Of 3482 patients, 183 (5.2%) died during hospitalization. Cardiovascular deaths accounted for 45.9%, non-cardiovascular for 46.4%, and unknown causes for 7.6%. In-hospital death was significantly associated with several factors (Table 1): lower prevalence of female sex, hypertension, and hyperlipidemia; more frequent physical triggers; higher prevalence of coexisting coronary artery disease, cardiogenic shock (CS), lower systolic blood pressure, higher heart rate, lower LVEF, increased need for catecholamine support, atrial fibrillation, ST-segment elevation, and higher white blood cell (WBC) count. The InterTAK-ML model showed excellent discriminative ability for predicting in-hospital death, with an AUC of 0.89 (0.85-0.92), sensitivity of 0.85 (0.78-0.95), and specificity of 0.76 (0.74-0.79) in the internal validation cohort, and an AUC of 0.82 (0.73-0.91) in the external validation cohort (Figure 3). A simplified model using the top 10 variables maintained good accuracy (AUC 0.88 internal, 0.83 external). The ML model significantly outperformed a standard logistic regression model, especially in sensitivity. K-medoids clustering identified six distinct phenotypic clusters (Table 2), each with varying risk of in-hospital death (Figure 4). Clusters with higher mortality rates were characterized by physical triggers, lower LVEF, lower diastolic blood pressure, higher heart rate, higher WBC count, cardiogenic shock, and acute neurological disorders.
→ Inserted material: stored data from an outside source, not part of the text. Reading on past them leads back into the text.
(** [enkf_node_free_data] twice, then a writer, on any node handle.
    Every call of [enkf_node_free_data] goes through the [free_data]
    function of the type and leaves the node at (undefined, -1, modified)
    with memory not allocated, so that a second call in a row changes
    nothing in the node but what [free_data] makes of the object.  After
    one call or two, a writer whose handlers are registered calls
    [realloc_data] exactly once, before its own handler; without
    [realloc_data] the [FUNC_ASSERT] of [enkf_node_ensure_memory] aborts
    [enkf_node_fread]. *)
Theorem free_data_resets_then_reallocates (n : enkf_node_type) :
  reachable n ->
  exists f d n1 n2,
    free_data n = Some f /\ data n = Some d /\
    enkf_node_free_data n = Ok (tt, n1) [call_free_data] /\
    enkf_node_free_data n1 = Ok (tt, n2) [call_free_data] /\
    data n1 = Some (f d) /\
    n2 = upd_data (Some (f (f d))) n1 /\
    (__state n1, __report_step n1, __modified n1, __memory_allocated n1)
      = (undefined, -1, true, false) /\
    (__state n2, __report_step n2, __modified n2, __memory_allocated n2)
      = (undefined, -1, true, false) /\
    forall m, m = n1 \/ m = n2 ->
      (bound (realloc_data n) = true ->
       forall stream report_step state,
       exists m',
         enkf_node_fread stream report_step state m
           = Ok (tt, m') [call_realloc_data; call_fread_f] /\
         __memory_allocated m' = true) /\
      (bound (realloc_data n) = true -> bound (initialize n) = true ->
       forall iens,
       exists m',
         enkf_node_initialize iens m
           = Ok (tt, m') [call_realloc_data; call_initialize] /\
         __memory_allocated m' = true) /\
      (bound (realloc_data n) = true -> bound (ecl_load n) = true ->
       forall run_path ecl_sum restart_block report_step,
       exists m' source,
         enkf_node_ecl_load run_path ecl_sum restart_block report_step m
           = Ok (tt, m') [call_realloc_data; call_ecl_load source] /\
         __memory_allocated m' = true) /\
      (bound (realloc_data n) = false ->
       forall stream report_step state,
         enkf_node_fread stream report_step state m =
         Abort (handler_not_registered "enkf_node_ensure_memory"
                  "enkf_node->realloc_data" (node_key n)) []).
Proof.
  intros R.
  pose proof (reachable_wired n R) as (_ & _ & Hg & _ & Hf & _).
  pose proof (reachable_object n R) as Hd.
  destruct (free_data n) as [f|] eqn:Ef; [|discriminate Hf].
  destruct (data n) as [d|] eqn:Ed; [|discriminate Hd].
  destruct (fread_f n) as [g|] eqn:Eg; [|discriminate Hg].
  pose (n1 := upd___modified true (upd___state undefined
                (upd___report_step (-1) (upd___memory_allocated false
                   (upd_data (Some (f d)) n))))).
  pose (n2 := upd___modified true (upd___state undefined
                (upd___report_step (-1) (upd___memory_allocated false
                   (upd_data (Some (f (f d))) n1))))).
  exists f, d, n1, n2.
  split; [reflexivity|]. split; [reflexivity|].
  split; [apply (free_data_run n f d Ef Ed)|].
  split; [apply free_data_run; [exact Ef | reflexivity]|].
  split; [reflexivity|].
  split; [vm_compute; reflexivity|].
  split; [reflexivity|]. split; [reflexivity|].
  assert (F : forall m, m = n1 \/ m = n2 ->
             __memory_allocated m = false /\ __modified m = true /\
             fread_f m = Some g /\ realloc_data m = realloc_data n /\
             initialize m = initialize n /\ ecl_load m = ecl_load n /\
             node_key m = node_key n /\ exists d', data m = Some d').
  { intros m [-> | ->]; cbn; repeat split;
      try exact Eg; eexists; reflexivity. }
  intros m Hm.
  destruct (F m Hm) as (Mm & Mo & Mg & Mr & Mi & Ml & Mk & d' & Md).
  clear F Hm.
  split; [|split; [|split]].
  - intros Hr stream report_step state.
    destruct (realloc_data n) as [r|] eqn:Er; [|discriminate Hr].
    rewrite (fread_load m stream report_step state g r d'
               (modified_never_agrees m report_step state Mo) Mg Mr Md).
    rewrite Mm. eexists. split; reflexivity.
  - intros Hr Hi iens.
    destruct (realloc_data n) as [r|] eqn:Er; [|discriminate Hr].
    destruct (initialize n) as [i|] eqn:Ei; [|discriminate Hi].
    destruct (initialize_reallocates m iens i r d' Mm Mi Mr Md)
      as (m' & E & _ & M').
    exists m'. split; assumption.
  - intros Hr Hl run_path ecl_sum restart_block report_step.
    destruct (realloc_data n) as [r|] eqn:Er; [|discriminate Hr].
    destruct (ecl_load n) as [l|] eqn:El; [|discriminate Hl].
    destruct (ecl_load_reallocates m run_path ecl_sum restart_block
                report_step l r d' Mm Ml Mr Md)
      as (m' & source & E & _ & M').
    exists m', source. split; assumption.
  - intros Hr stream report_step state.
    destruct (realloc_data n) as [r|] eqn:Er; [discriminate Hr|].
    rewrite <- Mk. apply fread_abort_realloc.
    + apply modified_never_agrees. exact Mo.
    + rewrite Mg. discriminate.
    + exact Mr.
Qed.

(** *** enkf_node_ensemble_fprintf_results *)

Lemma ensemble_fprintf_results_unregistered
    (first : enkf_node_type) rest ens_size report_step path :
  fprintf_results first = None ->
  enkf_node_ensemble_fprintf_results (first :: rest) ens_size report_step path
    = Crash [].
Proof.
  intros H. unfold enkf_node_ensemble_fprintf_results. rewrite H.
  destruct (ens_size <=? List.length (first :: rest))%nat; reflexivity.
Qed.

(** * Further properties of enkf_node.c *)

(** *** Helpers *)

Lemma state_enum_eqb_refl (state : state_enum) :
  state_enum_eqb state state = true.
Proof. destruct state; reflexivity. Qed.

Lemma agrees_when_recorded (n : enkf_node_type) report_step state :
  __report_step n = report_step -> __state n = state ->
  __modified n = false ->
  in_memory_agrees n report_step state = true.
Proof.
  unfold in_memory_agrees. intros -> -> ->.
  rewrite Z.eqb_refl, state_enum_eqb_refl. reflexivity.
Qed.

Lemma fwrite_run (n : enkf_node_type) stream report_step state f d :
  __memory_allocated n = true -> fwrite_f n = Some f -> data n = Some d ->
  enkf_node_fwrite stream report_step state n =
  Ok (f d stream,
      upd___modified false (upd___state state
        (upd___report_step report_step n)))
     [call_fwrite_f].
Proof.
  intros Hm Hf Hd. unfold_node. rewrite Hm. run_node. reflexivity.
Qed.

Lemma ensure_memory_run (n : enkf_node_type) r d :
  realloc_data n = Some r -> data n = Some d ->
  enkf_node_ensure_memory n =
  if __memory_allocated n then Ok (tt, n) []
  else Ok (tt, upd___memory_allocated true (upd_data (Some (r d)) n))
          [call_realloc_data].
Proof.
  intros Hr Hd. unfold_node. rewrite Hr.
  destruct (__memory_allocated n); run_node; reflexivity.
Qed.

Lemma bind_returns {A B : Type} (m : M A) (k : A -> M B) n b n' log :
  bind m k n = Ok (b, n') log ->
  exists a n1 l1 l2,
    m n = Ok (a, n1) l1 /\ k a n1 = Ok (b, n') l2 /\ log = (l1 ++ l2)%list.
Proof.
  unfold bind. destruct (m n) as [[a n1] l1|d l1|l1]; try discriminate.
  destruct (k a n1) as [[b' n2] l2|d l2|l2] eqn:K; try discriminate.
  intros H. inversion H. subst.
  exists a, n1, l1, l2. split; [reflexivity|]. split; [exact K | reflexivity].
Qed.

(** *** Write, then load *)

(** X1.  On every node handle with its memory allocated,
    [enkf_node_fwrite] for a step and state is followed by an
    [enkf_node_fread] for the same step and state that returns at once:
    nothing is called and the node stays as the write left it. *)
Theorem fwrite_then_fread_returns_early (n : enkf_node_type)
    stream report_step state :
  reachable n ->
  __memory_allocated n = true ->
  exists data_written n1,
    enkf_node_fwrite stream report_step state n
      = Ok (data_written, n1) [call_fwrite_f] /\
    forall stream',
      enkf_node_fread stream' report_step state n1 = Ok (tt, n1) [].
Proof.
  intros R Hm.
  pose proof (reachable_wired n R) as (_ & _ & _ & Hw & _).
  pose proof (reachable_object n R) as Hd.
  destruct (fwrite_f n) as [f|] eqn:Ef; [|discriminate Hw].
  destruct (data n) as [d|] eqn:Ed; [|discriminate Hd].
  do 2 eexists. split.
  - apply (fwrite_run n stream report_step state f d Hm Ef Ed).
  - intros stream'. apply fread_skip.
    apply agrees_when_recorded; reflexivity.
Qed.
The clustering analysis remained consistent across subgroups (male, no coronary artery disease, no cardiogenic shock) and the external validation cohort.
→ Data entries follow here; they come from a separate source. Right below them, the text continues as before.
Lemma insert_desc_sorted (x : string * Z) (s : list (string * Z)) :
  StronglySorted (outranks pos) s -> Forall (entered_before pos x) s ->
  StronglySorted (outranks pos) (insert_desc x s).
Proof.
  intros Hs. induction Hs as [|y s Hs IH Hall]; intros Hx; simpl.
  - repeat constructor.
  - inversion Hx as [|? ? Hxy Hxs]; subst.
    destruct (snd y <=? snd x)%Z eqn:E.
    + apply Z.leb_le in E. constructor; [now constructor|].
      constructor.
      * unfold outranks, entered_before in *. lia.
      * rewrite Forall_forall in *. intros z Hz.
        specialize (Hall z Hz). specialize (Hxs z Hz).
        unfold outranks, entered_before in *. lia.
    + apply Z.leb_gt in E. constructor; [now apply IH|].
      eapply Permutation_Forall; [symmetry; apply insert_desc_perm|].
      constructor; [left; exact E | assumption].
Qed.

Lemma sorted_desc_sorted (l : list (string * Z)) :
  StronglySorted (entered_before pos) l -> StronglySorted (outranks pos) (sorted_desc l).
Proof.
  intros Hs. induction Hs as [|x l Hs IH Hall]; simpl.
  - constructor.
  - apply insert_desc_sorted; [assumption|].
    eapply Permutation_Forall; [symmetry; apply sorted_desc_perm | assumption].
Qed.

End StableSort.

(** *** [Counter(words)] *)

Section CounterFacts.
Import Spec.

Lemma first_seen_app_in (ws l : list string) (w : string) :
  In w ws -> first_seen (ws ++ l)%list w = first_seen ws w.
Proof.
  induction ws as [|t ws IH]; simpl; [tauto|].
  intros [->|H].
  - now rewrite String.eqb_refl.
  - destruct (t =? w); [reflexivity | now rewrite IH].
Qed.

Lemma first_seen_lt (ws : list string) (w : string) :
  In w ws -> (first_seen ws w < length ws)%nat.
Proof.
  induction ws as [|t ws IH]; simpl; [tauto|].
  intros H. destruct (t =? w) eqn:E; [lia|].
  apply String.eqb_neq in E. destruct H as [H|H]; [congruence|].
  specialize (IH H). lia.
Qed.

Lemma first_seen_new (ws : list string) (w : string) :
  ~ In w ws -> first_seen (ws ++ [w])%list w = length ws.
Proof.
  induction ws as [|t ws IH]; simpl; intros H.
  - now rewrite String.eqb_refl.
  - destruct (t =? w) eqn:E.
    + apply String.eqb_eq in E. tauto.
    + rewrite IH; tauto.
Qed.

Lemma counter_incr_cases (w : string) (c : Counter) :
  (~ In w (map fst c) /\ counter_incr w c = (c ++ [(w, 1%Z)])%list)
  \/ (exists c1 n c2, c = (c1 ++ (w, n) :: c2)%list
        /\ counter_incr w c = (c1 ++ (w, (n + 1)%Z) :: c2)%list
        /\ ~ In w (map fst c1)).
Proof.
  induction c as [|[k n] c IH]; simpl.
  - left. split; [tauto | reflexivity].
  - destruct (k =? w) eqn:E.
    + apply String.eqb_eq in E. subst k. right. exists [], n, c. simpl. tauto.
    + apply String.eqb_neq in E. destruct IH as [[Hn Heq]|[c1 [m [c2 [H1 [H2 H3]]]]]].
      * left. split; [intros [?|?]; tauto | now rewrite Heq].
      * right. exists ((k, n) :: c1), m, c2. simpl. rewrite H1 at 1. rewrite H2.
        repeat split; try reflexivity. intros [?|?]; tauto.
Qed.

Lemma count_words_snoc (ws : list string) (w : string) :
  count_words (ws ++ [w])%list = counter_incr w (count_words ws).
Proof. unfold count_words. now rewrite fold_left_app. Qed.

Lemma frequency_snoc (ws : list string) (w k : string) :
  frequency (ws ++ [w])%list k
  = (frequency ws k + if string_dec w k then 1 else 0)%nat.
Proof.
  unfold frequency. rewrite count_occ_app. simpl.
  now destruct (string_dec w k).
Qed.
This study demonstrates the significant in-hospital mortality rate (5.2%) associated with TTS, highlighting the need for improved risk stratification. The developed InterTAK-ML model, based on readily available clinical variables, provides superior predictive performance compared to existing scores. The identified top 10 predictive features, including LVEF, WBC count, cardiogenic shock, diastolic blood pressure, physical stress, acute neurological disorder, age, heart rate, atrial fibrillation, and asthma, are clinically relevant and have strong pathophysiological rationales. Notably, the model highlights the prognostic significance of sympathetic activation, reflected in increased heart rate independent of cardiogenic shock. The clustering analysis revealed six distinct TTS phenotypes with varying mortality risks, emphasizing the heterogeneity of the syndrome. The results support the use of ML for personalized risk assessment and management of TTS. The study underscores the value of AI-driven approaches for enhancing clinical decision-making and optimizing quality of care in managing TTS.
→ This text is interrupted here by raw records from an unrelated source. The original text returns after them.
(** A loop whose body appends the requests of its iteration appends the
    concatenation of all of them, and fails when one iteration fails. *)
Lemma fold_appends {A E : Type} (body : A -> list E -> option (list E))
  (f : A -> option (list E)) (xs : list A) :
  (forall x g, body x g = (r <- f x ;; Some (g ++ r))) ->
  forall g,
    fold_left (fun acc x => s <- acc ;; body x s) xs (Some g)
    = (rs <- traverse f xs ;; Some (g ++ concat rs)).
Proof.
  intros Hbody. induction xs as [|x xs IH]; intros g; simpl.
  - now rewrite app_nil_r.
  - rewrite Hbody. destruct (f x) as [r|]; [|apply fold_failed].
    rewrite IH. destruct (traverse f xs) as [rs|]; [|reflexivity].
    simpl. now rewrite app_assoc.
Qed.

Lemma traverse_app {A B : Type} (f : A -> option B) (xs ys : list A) :
  traverse f (xs ++ ys)
  = (a <- traverse f xs ;; b <- traverse f ys ;; Some (a ++ b)).
Proof.
  induction xs as [|x xs IH]; simpl.
  - now destruct (traverse f ys).
  - destruct (f x); [|reflexivity]. rewrite IH.
    destruct (traverse f xs); [|reflexivity].
    now destruct (traverse f ys).
Qed.

Lemma traverse_map {A B C : Type} (f : B -> option C) (h : A -> B)
  (xs : list A) :
  traverse f (map h xs) = traverse (fun x => f (h x)) xs.
Proof.
  induction xs as [|x xs IH]; simpl; [reflexivity|]. now rewrite IH.
Qed.

Lemma traverse_flat_map {A B E : Type} (f : B -> option (list E))
  (h : A -> list B) (xs : list A) :
  (rss <- traverse (fun x => rs <- traverse f (h x) ;; Some (concat rs)) xs ;;
   Some (concat rss))
  = (rs <- traverse f (flat_map h xs) ;; Some (concat rs)).
Proof.
  induction xs as [|x xs IH]; simpl; [reflexivity|].
  rewrite traverse_app.
  destruct (traverse f (h x)) as [a|]; [|reflexivity].
  destruct (traverse (fun x0 => rs <- traverse f (h x0) ;; Some (concat rs)) xs)
    as [rss|];
    destruct (traverse f (flat_map h xs)) as [b|];
    simpl in *; try congruence.
  rewrite concat_app. congruence.
Qed.

Lemma upto_length (n : Z) : length (upto n) = Z.to_nat n.
Proof. unfold upto. now rewrite length_map, length_seq. Qed.

Lemma upto_spec (n i : Z) : In i (upto n) <-> 0 <= i < n.
Proof.
  unfold upto. rewrite in_map_iff. split.
  - intros (k & <- & Hk). apply in_seq in Hk. lia.
  - intros Hi. exists (Z.to_nat i). split; [lia|]. apply in_seq. lia.
Qed.

Lemma flat_map_rows_length {A B C : Type} (h : A -> B -> C) (xs : list A)
  (ys : list B) :
  length (flat_map (fun x => map (h x) ys) xs)
  = (length xs * length ys)%nat.
Proof.
  induction xs as [|x xs IH]; simpl; [reflexivity|].
  now rewrite length_app, length_map, IH.
Qed.

(** The candidates are exactly the cells
    [(index.first - deta + ieta, index.second - dphi + iphi)], in 32-bit
    arithmetic, for the values that the two loop counters take. *)
Lemma window_candidates_spec (index : PositionIndex) (deta dphi : Z)
  (candidate : PositionIndex) :
  In candidate (window_candidates index deta dphi)
  <-> exists ieta iphi,
        0 <= ieta < add32 (mul32 2 deta) 1
        /\ 0 <= iphi < add32 (mul32 2 dphi) 1
        /\ candidate = (add32 (sub32 (fst index) deta) ieta,
                        add32 (sub32 (snd index) dphi) iphi).
Proof.
  unfold window_candidates. rewrite in_flat_map. split.
  - intros (ieta & Hi & Hin). apply in_map_iff in Hin.
    destruct Hin as (iphi & <- & Hj).
    exists ieta, iphi. rewrite <- !upto_spec. auto.
  - intros (ieta & iphi & Hi & Hj & ->).
    exists ieta. rewrite upto_spec. split; [exact Hi|].
    apply in_map_iff. exists iphi. rewrite upto_spec. auto.
Qed.
(** A result closer than a quarter of a unit in the last place to an integer
    is that integer. *)
Lemma rounded_int x f n :
  rounded x f -> (1 <= Z.abs n < 2 ^ 53)%Z ->
  Rabs (x - IZR n) < Rabs x * bpow (-54) -> val f = IZR n.
Proof.
  intros (_ & _ & m & e & Hval & Herr & He) Hn Hx.
  assert (Hsmall : bpow (-54) < / 2).
  { replace (/ 2) with (bpow (-1)) by (unfold bpow; simpl; lra).
    apply Rlt_le_trans with (bpow (-54 + 1)); [rewrite bpow_succ; pose proof (bpow_pos (-54)); lra|].
    apply bpow_le. lia. }
  pose proof (bpow_pos (-54)) as Hb54.
  assert (Hn1 : 1 <= Rabs (IZR n)) by (rewrite <- abs_IZR; apply IZR_le; lia).
  assert (Hn2 : Rabs (IZR n) <= bpow 53 - 1).
  { rewrite <- abs_IZR, bpow_IZR, <- minus_IZR by lia. apply IZR_le. lia. }
  assert (Htri : Rabs (IZR n) <= Rabs x + Rabs (x - IZR n)).
  { replace (IZR n) with (x - (x - IZR n)) at 1 by ring.
    eapply Rle_trans; [apply Rabs_triang|]. rewrite Rabs_Ropp. lra. }
  assert (Htri2 : Rabs x <= Rabs (IZR n) + Rabs (x - IZR n)).
  { replace x with (IZR n + (x - IZR n)) at 1 by ring. apply Rabs_triang. }
  destruct He as [[-> Hsub]|(_ & Hlo & Hhi)].
  { assert (bpow (-1074 + 53) <= bpow (-1)) by (apply bpow_le; lia).
    assert (bpow (-1) = / 2) by (unfold bpow; simpl; lra). nra. }
  assert (He0 : (e <= 0)%Z).
  { assert (e + 52 < 53)%Z; [|lia]. apply bpow_lt_inv.
    assert (bpow 53 * bpow (-54) = / 2) by (rewrite <- bpow_add; unfold bpow; simpl; lra). nra. }
  assert (E : IZR n = IZR (n * 2 ^ (- e)) * bpow e).
  { rewrite mult_IZR, <- bpow_IZR, Rmult_assoc, <- bpow_add by lia.
    replace (- e + e)%Z with 0%Z by lia. rewrite bpow_0. ring. }
  assert (Hclose : Rabs (val f - IZR n) < bpow e).
  { replace (val f - IZR n) with ((val f - x) + (x - IZR n)) by ring.
    eapply Rle_lt_trans; [apply Rabs_triang|].
    assert (Rabs x * bpow (-54) < bpow e / 2); [|lra].
    rewrite <- bpow_half. replace (e - 1)%Z with ((e + 53) + (-54))%Z by lia.
    rewrite bpow_add. apply Rmult_lt_compat_r; assumption. }
  rewrite E, Hval in *. clear E Hval. pose proof (bpow_pos e).
  rewrite <- Rmult_minus_distr_r, <- minus_IZR, Rabs_mult, (Rabs_pos_eq (bpow e)), <- abs_IZR in Hclose by lra.
  assert (Z.abs (m - n * 2 ^ (- e)) < 1)%Z by (apply lt_IZR; nra).
  replace m with (n * 2 ^ (- e))%Z by lia. reflexivity.
Qed.

(** The grid point closer than half a step is the result. *)
Lemma rounded_grid x f j k :
  rounded x f -> (-1074 <= k)%Z -> bpow (k + 52) <= Rabs x < bpow (k + 53) ->
  Rabs (x - IZR j * bpow k) < bpow k / 2 -> val f = IZR j * bpow k.
Proof.
  intros (_ & _ & m & e & Hval & Herr & He) Hk Hx Hj.
  assert (e = k) as ->.
  { destruct He as [[-> Hsub]|(He & Hlo & Hhi)].
    - assert (k + 52 < -1074 + 53)%Z by (apply bpow_lt_inv; lra). lia.
    - assert (k + 52 < e + 53)%Z by (apply bpow_lt_inv; lra).
      assert (e + 52 < k + 53)%Z by (apply bpow_lt_inv; lra). lia. }
  rewrite Hval in *. pose proof (bpow_pos k).
  assert (Hd : Rabs (IZR m * bpow k - IZR j * bpow k) < bpow k).
  { replace (IZR m * bpow k - IZR j * bpow k)
      with ((IZR m * bpow k - x) + (x - IZR j * bpow k)) by ring.
    eapply Rle_lt_trans; [apply Rabs_triang|]. lra. }
  rewrite <- Rmult_minus_distr_r, <- minus_IZR, Rabs_mult, (Rabs_pos_eq (bpow k)), <- abs_IZR in Hd by lra.
  assert (Z.abs (m - j) < 1)%Z by (apply lt_IZR; nra).
  replace m with j by lia. reflexivity.
Qed.

Lemma of_int_exact n : (Z.abs n < 2 ^ 53)%Z -> val (of_int n) = IZR n.
Proof.
  intros Hn. destruct (Z.eq_dec n 0) as [->|Hne]; [reflexivity|].
  eapply rounded_int; [apply of_int_spec; lia|lia|].
  rewrite Rminus_diag, Rabs_R0. apply Rmult_lt_0_compat; [|apply bpow_pos].
  apply Rabs_pos_lt, not_0_IZR. assumption.
Qed.

(** ** Comparisons and truncation *)

Lemma finite_pos_lt m e m' e' :
  fexp prec emax (Zdigits2 (Zpos m) + e) = e -> fexp prec emax (Zdigits2 (Zpos m') + e') = e' ->
  (e < e')%Z -> IZR (Zpos m) * bpow e < IZR (Zpos m') * bpow e'.
Proof.
  rewrite !fexp_unfold. intros H H' Hlt.
  destruct (Zdigits2_bounds (Zpos m)) as [_ A]; [lia|].
  destruct (Zdigits2_bounds (Zpos m')) as [B _]; [lia|].
  assert (0 < Zdigits2 (Zpos m))%Z by reflexivity.
  assert (0 < Zdigits2 (Zpos m'))%Z by reflexivity.
  apply IZR_lt in A. apply IZR_le in B. rewrite <- bpow_IZR in A, B by lia.
  pose proof (bpow_pos e). pose proof (bpow_pos e').
  apply Rlt_le_trans with (bpow (Zdigits2 (Zpos m) + e)); [rewrite bpow_add; nra|].
  apply Rle_trans with (bpow (Zdigits2 (Zpos m') - 1 + e')); [apply bpow_le; lia|].
  rewrite bpow_add. nra.
Qed.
The InterTAK-ML model offers a robust and accurate tool for predicting in-hospital mortality in TTS patients, outperforming existing methods. The identification of six distinct patient clusters with varying risks further enhances risk stratification and facilitates personalized treatment strategies. The model's user-friendly online calculator promotes practical implementation. Future research should focus on validating the model in diverse populations and exploring the interaction between identified variables to deepen our understanding of TTS pathophysiology.

The observational and partly retrospective design of the InterTAK Registry introduces limitations. Limited ethnic diversity in the dataset may affect the generalizability of the model. The selection of the top 10 variables for clustering was somewhat arbitrary. Exclusion of patients on mechanical support and the lack of comprehensive ethnic data are further limitations. The timing of TTS onset relative to other events was incomplete. Further validation in an external, more diverse cohort is needed to confirm the model's generalizability.